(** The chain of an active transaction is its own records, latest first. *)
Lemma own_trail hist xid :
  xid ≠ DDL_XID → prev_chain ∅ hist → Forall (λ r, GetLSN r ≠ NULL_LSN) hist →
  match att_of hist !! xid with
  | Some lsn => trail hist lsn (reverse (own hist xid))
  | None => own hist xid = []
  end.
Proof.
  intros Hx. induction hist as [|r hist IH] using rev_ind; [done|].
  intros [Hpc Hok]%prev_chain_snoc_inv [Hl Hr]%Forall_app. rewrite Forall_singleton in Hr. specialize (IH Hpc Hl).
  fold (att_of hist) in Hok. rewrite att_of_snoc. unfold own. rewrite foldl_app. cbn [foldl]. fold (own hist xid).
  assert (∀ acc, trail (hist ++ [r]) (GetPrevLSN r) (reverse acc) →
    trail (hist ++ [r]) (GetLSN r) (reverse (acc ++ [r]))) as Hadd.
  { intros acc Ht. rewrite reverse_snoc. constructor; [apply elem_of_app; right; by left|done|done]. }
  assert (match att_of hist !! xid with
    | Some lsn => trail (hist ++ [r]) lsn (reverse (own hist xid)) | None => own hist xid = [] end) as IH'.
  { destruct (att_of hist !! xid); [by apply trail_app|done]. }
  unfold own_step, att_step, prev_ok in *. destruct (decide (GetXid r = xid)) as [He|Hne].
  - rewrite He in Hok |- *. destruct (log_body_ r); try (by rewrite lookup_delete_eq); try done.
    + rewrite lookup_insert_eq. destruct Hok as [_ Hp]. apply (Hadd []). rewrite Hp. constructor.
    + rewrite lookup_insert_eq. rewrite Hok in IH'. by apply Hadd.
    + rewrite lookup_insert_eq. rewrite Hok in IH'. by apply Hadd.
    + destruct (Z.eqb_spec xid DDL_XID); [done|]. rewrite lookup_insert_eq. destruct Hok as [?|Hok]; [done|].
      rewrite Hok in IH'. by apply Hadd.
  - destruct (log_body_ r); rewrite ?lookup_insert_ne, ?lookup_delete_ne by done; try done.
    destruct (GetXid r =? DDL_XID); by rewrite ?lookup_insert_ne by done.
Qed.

Work instructions — Starting at the line that contains "- destruct (log_body_", output every remaining line of the data exactly, and stop after the last one.

Answer box —
  - destruct (log_body_ r); rewrite ?lookup_insert_ne, ?lookup_delete_ne by done; try done.
    destruct (GetXid r =? DDL_XID); by rewrite ?lookup_insert_ne by done.
Qed.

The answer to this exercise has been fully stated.